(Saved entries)
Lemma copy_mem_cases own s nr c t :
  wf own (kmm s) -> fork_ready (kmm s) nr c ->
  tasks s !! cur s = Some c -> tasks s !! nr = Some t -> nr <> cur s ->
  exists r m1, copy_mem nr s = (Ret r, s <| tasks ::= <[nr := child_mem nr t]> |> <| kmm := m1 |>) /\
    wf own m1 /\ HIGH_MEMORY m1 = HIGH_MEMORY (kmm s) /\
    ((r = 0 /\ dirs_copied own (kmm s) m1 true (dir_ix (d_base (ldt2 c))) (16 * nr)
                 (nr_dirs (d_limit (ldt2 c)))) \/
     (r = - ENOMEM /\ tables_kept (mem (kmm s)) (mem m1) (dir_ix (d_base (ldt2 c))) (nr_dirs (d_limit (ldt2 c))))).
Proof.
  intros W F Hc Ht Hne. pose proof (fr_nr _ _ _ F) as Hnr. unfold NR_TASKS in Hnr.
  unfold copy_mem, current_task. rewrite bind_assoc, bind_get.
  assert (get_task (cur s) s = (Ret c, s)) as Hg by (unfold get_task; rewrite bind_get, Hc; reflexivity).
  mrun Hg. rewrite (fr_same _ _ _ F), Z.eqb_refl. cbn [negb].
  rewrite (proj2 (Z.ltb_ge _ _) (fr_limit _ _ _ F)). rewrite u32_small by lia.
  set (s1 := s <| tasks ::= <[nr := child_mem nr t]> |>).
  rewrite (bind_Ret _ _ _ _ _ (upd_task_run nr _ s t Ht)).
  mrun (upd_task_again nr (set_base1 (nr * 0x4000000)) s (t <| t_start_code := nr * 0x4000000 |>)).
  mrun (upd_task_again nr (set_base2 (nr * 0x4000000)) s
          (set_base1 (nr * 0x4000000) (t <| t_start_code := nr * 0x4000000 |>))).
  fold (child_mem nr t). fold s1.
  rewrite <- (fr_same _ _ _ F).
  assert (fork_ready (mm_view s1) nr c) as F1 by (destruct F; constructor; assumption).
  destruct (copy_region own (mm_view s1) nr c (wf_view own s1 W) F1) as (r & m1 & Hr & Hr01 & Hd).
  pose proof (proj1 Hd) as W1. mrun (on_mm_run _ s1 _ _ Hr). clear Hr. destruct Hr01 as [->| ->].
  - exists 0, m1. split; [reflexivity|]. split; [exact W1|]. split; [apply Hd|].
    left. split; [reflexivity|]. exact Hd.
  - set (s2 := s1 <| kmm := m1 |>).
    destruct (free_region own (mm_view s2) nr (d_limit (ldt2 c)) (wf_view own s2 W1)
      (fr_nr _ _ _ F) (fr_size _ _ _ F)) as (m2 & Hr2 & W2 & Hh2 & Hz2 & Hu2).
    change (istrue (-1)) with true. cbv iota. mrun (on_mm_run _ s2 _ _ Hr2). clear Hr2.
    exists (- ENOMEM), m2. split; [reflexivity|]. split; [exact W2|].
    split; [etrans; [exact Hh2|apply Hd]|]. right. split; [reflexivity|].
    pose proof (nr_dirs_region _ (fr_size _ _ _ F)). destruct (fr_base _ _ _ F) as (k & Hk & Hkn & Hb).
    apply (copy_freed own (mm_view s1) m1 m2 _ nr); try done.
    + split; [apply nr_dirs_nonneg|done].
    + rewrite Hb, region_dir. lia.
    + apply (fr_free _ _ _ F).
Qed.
* * *
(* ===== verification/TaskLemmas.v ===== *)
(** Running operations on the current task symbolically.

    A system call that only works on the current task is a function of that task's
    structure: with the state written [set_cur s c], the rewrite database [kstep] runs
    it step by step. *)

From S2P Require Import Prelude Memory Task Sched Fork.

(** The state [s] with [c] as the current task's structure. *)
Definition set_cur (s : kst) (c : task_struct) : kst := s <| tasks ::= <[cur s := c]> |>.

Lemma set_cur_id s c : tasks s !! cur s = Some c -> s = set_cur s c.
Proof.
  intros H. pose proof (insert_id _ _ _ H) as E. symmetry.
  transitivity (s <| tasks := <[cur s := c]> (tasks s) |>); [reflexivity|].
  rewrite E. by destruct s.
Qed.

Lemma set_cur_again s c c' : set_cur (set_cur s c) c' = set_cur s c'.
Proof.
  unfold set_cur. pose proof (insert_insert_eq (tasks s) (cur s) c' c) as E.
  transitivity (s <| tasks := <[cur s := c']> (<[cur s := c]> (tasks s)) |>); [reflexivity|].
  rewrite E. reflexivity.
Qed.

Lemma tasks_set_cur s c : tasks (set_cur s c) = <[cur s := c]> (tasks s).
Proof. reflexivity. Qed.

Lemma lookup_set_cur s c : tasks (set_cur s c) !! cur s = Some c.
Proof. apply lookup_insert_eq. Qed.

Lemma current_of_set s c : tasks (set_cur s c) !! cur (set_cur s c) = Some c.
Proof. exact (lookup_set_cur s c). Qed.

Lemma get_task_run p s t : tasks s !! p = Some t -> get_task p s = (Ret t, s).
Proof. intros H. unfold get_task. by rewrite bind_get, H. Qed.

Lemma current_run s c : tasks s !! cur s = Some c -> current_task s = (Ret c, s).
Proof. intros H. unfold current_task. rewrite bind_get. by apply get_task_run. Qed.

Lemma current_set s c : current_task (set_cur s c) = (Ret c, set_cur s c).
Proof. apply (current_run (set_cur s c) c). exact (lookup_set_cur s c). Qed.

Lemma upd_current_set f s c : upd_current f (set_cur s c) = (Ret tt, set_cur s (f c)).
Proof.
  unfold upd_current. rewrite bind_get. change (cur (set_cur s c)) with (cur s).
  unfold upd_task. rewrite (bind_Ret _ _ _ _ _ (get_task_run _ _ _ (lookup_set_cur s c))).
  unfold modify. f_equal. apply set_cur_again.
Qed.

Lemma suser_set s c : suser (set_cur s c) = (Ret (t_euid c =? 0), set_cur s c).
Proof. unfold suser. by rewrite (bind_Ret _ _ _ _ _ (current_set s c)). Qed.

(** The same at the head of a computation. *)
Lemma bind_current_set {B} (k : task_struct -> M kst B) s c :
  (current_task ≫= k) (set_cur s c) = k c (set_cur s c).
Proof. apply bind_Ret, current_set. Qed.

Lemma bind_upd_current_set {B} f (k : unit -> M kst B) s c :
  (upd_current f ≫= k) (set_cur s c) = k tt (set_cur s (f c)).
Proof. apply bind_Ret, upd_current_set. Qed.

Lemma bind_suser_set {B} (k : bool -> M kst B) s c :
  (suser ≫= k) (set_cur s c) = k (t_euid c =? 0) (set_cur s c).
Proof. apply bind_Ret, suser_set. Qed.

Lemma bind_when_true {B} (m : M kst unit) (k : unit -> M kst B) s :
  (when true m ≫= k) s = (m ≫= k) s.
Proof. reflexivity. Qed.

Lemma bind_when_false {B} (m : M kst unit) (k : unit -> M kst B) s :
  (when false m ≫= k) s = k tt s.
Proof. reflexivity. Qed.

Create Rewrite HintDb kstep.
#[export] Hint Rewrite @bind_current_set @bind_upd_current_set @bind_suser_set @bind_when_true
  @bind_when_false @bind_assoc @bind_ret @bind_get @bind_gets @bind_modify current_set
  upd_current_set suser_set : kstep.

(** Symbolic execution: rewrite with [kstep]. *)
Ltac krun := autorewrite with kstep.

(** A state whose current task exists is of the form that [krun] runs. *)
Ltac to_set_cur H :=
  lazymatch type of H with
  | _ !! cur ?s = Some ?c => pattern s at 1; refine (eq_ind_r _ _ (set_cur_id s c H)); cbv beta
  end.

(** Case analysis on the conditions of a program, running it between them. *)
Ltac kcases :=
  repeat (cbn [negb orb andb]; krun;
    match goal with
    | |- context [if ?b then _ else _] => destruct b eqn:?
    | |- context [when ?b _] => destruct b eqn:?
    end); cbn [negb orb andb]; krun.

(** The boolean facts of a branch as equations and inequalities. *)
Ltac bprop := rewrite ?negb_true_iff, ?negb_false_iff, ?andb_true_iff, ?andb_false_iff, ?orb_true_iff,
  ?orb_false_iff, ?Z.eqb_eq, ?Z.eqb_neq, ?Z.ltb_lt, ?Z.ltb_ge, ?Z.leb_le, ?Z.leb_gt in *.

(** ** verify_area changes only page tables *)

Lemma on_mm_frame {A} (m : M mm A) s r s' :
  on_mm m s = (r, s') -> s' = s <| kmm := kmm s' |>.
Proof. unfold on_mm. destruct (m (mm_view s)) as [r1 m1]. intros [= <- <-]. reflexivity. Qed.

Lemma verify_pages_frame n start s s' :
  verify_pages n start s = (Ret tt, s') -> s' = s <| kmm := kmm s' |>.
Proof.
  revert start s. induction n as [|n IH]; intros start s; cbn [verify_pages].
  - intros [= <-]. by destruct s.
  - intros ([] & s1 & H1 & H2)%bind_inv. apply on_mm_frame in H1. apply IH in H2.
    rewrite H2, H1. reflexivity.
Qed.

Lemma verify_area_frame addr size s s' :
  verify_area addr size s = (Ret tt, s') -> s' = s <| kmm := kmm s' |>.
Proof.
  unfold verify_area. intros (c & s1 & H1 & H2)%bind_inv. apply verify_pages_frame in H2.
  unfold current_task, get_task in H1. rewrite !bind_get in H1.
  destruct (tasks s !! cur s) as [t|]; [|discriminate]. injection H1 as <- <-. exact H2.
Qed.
---
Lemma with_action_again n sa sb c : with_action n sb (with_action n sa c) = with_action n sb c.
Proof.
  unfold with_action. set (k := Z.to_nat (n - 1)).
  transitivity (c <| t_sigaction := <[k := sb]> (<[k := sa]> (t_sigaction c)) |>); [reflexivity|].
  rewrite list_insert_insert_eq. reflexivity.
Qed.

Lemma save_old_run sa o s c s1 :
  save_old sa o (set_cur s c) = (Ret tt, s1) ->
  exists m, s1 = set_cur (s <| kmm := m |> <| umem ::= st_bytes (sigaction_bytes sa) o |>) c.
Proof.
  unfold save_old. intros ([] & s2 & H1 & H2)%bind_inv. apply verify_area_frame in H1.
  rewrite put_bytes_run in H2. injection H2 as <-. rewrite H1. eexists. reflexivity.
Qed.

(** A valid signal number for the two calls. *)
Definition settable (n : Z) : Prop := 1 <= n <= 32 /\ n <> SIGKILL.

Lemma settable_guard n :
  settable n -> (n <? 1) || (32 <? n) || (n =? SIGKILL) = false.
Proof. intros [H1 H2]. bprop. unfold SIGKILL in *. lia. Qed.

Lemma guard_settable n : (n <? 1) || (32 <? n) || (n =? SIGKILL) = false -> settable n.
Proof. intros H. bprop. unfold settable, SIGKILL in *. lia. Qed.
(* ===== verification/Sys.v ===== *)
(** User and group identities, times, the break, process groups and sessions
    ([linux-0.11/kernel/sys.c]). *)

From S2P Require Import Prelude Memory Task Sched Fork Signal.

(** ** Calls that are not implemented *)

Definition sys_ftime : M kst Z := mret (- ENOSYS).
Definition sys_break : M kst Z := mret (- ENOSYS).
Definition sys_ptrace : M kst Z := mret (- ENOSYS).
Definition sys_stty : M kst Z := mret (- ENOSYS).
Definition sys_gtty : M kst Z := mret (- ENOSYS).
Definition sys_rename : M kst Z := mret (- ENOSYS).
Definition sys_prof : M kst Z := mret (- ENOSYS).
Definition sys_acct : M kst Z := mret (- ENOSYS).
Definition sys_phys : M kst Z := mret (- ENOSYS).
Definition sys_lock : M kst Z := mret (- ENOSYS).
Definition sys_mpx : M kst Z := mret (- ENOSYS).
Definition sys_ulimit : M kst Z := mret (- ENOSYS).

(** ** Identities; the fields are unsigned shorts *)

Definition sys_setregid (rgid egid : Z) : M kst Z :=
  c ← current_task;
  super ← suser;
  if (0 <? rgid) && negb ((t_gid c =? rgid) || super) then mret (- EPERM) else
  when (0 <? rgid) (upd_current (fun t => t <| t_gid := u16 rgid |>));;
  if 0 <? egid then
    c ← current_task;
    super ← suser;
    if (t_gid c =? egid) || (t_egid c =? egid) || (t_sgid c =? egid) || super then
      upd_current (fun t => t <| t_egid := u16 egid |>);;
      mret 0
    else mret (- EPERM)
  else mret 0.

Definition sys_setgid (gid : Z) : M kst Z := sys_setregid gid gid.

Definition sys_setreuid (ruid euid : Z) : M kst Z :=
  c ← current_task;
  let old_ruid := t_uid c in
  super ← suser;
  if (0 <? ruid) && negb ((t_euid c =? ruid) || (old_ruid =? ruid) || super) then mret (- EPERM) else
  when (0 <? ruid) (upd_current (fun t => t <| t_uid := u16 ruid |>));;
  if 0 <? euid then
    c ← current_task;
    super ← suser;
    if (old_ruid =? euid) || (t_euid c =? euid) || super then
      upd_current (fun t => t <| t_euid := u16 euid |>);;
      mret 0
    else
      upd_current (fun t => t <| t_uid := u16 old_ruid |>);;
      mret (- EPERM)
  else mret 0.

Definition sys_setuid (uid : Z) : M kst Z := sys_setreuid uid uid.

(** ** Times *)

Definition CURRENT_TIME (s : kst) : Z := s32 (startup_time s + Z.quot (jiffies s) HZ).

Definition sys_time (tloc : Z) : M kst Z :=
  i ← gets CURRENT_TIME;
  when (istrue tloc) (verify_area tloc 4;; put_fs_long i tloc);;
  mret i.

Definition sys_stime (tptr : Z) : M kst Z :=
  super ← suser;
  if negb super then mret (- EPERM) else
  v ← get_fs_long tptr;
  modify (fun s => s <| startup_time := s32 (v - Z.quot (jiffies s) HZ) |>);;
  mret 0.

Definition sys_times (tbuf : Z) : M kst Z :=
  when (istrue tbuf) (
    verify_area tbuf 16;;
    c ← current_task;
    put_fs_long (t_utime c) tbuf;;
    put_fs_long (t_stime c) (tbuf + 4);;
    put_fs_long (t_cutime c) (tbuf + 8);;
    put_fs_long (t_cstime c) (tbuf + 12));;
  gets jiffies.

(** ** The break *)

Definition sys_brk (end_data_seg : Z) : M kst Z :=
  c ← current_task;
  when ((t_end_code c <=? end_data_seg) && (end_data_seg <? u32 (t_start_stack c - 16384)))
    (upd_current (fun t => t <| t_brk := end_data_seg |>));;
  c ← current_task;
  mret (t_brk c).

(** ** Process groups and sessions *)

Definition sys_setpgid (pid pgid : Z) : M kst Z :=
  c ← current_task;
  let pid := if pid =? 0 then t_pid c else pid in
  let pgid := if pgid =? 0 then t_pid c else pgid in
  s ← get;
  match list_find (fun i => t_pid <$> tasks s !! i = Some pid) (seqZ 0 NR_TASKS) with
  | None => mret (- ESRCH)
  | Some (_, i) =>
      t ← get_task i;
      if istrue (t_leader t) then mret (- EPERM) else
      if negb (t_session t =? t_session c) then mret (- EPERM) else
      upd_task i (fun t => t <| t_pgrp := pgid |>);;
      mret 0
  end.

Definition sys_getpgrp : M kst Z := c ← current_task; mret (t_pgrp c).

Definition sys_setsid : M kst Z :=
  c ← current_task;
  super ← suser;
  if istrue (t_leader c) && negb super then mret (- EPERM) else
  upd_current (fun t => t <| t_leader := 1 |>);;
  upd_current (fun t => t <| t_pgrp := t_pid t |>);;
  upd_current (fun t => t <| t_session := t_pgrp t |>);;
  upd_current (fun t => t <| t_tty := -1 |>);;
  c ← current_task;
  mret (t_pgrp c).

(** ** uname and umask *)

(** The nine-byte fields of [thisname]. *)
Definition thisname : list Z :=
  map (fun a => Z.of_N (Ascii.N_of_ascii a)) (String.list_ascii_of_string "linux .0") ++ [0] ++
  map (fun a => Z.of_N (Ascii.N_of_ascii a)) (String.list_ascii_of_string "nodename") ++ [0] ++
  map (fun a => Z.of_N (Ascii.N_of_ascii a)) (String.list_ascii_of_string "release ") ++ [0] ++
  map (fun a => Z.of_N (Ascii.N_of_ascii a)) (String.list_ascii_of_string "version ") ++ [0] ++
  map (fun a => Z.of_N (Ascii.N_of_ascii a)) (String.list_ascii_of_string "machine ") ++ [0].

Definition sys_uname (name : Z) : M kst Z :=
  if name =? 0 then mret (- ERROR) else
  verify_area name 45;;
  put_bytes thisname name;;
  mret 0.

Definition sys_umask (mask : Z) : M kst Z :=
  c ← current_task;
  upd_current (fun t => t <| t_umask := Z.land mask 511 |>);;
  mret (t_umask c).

**Assignment**
Your answer should be the exact lines above from the one with "Lemma copy_mem_cases own" through the one with "rewrite (bind_Ret _ _ _ _ _ (upd_task_run", both included, and nothing besides.

**Written response**
Lemma copy_mem_cases own s nr c t :
  wf own (kmm s) -> fork_ready (kmm s) nr c ->
  tasks s !! cur s = Some c -> tasks s !! nr = Some t -> nr <> cur s ->
  exists r m1, copy_mem nr s = (Ret r, s <| tasks ::= <[nr := child_mem nr t]> |> <| kmm := m1 |>) /\
    wf own m1 /\ HIGH_MEMORY m1 = HIGH_MEMORY (kmm s) /\
    ((r = 0 /\ dirs_copied own (kmm s) m1 true (dir_ix (d_base (ldt2 c))) (16 * nr)
                 (nr_dirs (d_limit (ldt2 c)))) \/
     (r = - ENOMEM /\ tables_kept (mem (kmm s)) (mem m1) (dir_ix (d_base (ldt2 c))) (nr_dirs (d_limit (ldt2 c))))).
Proof.
  intros W F Hc Ht Hne. pose proof (fr_nr _ _ _ F) as Hnr. unfold NR_TASKS in Hnr.
  unfold copy_mem, current_task. rewrite bind_assoc, bind_get.
  assert (get_task (cur s) s = (Ret c, s)) as Hg by (unfold get_task; rewrite bind_get, Hc; reflexivity).
  mrun Hg. rewrite (fr_same _ _ _ F), Z.eqb_refl. cbn [negb].
  rewrite (proj2 (Z.ltb_ge _ _) (fr_limit _ _ _ F)). rewrite u32_small by lia.
  set (s1 := s <| tasks ::= <[nr := child_mem nr t]> |>).
  rewrite (bind_Ret _ _ _ _ _ (upd_task_run nr _ s t Ht)).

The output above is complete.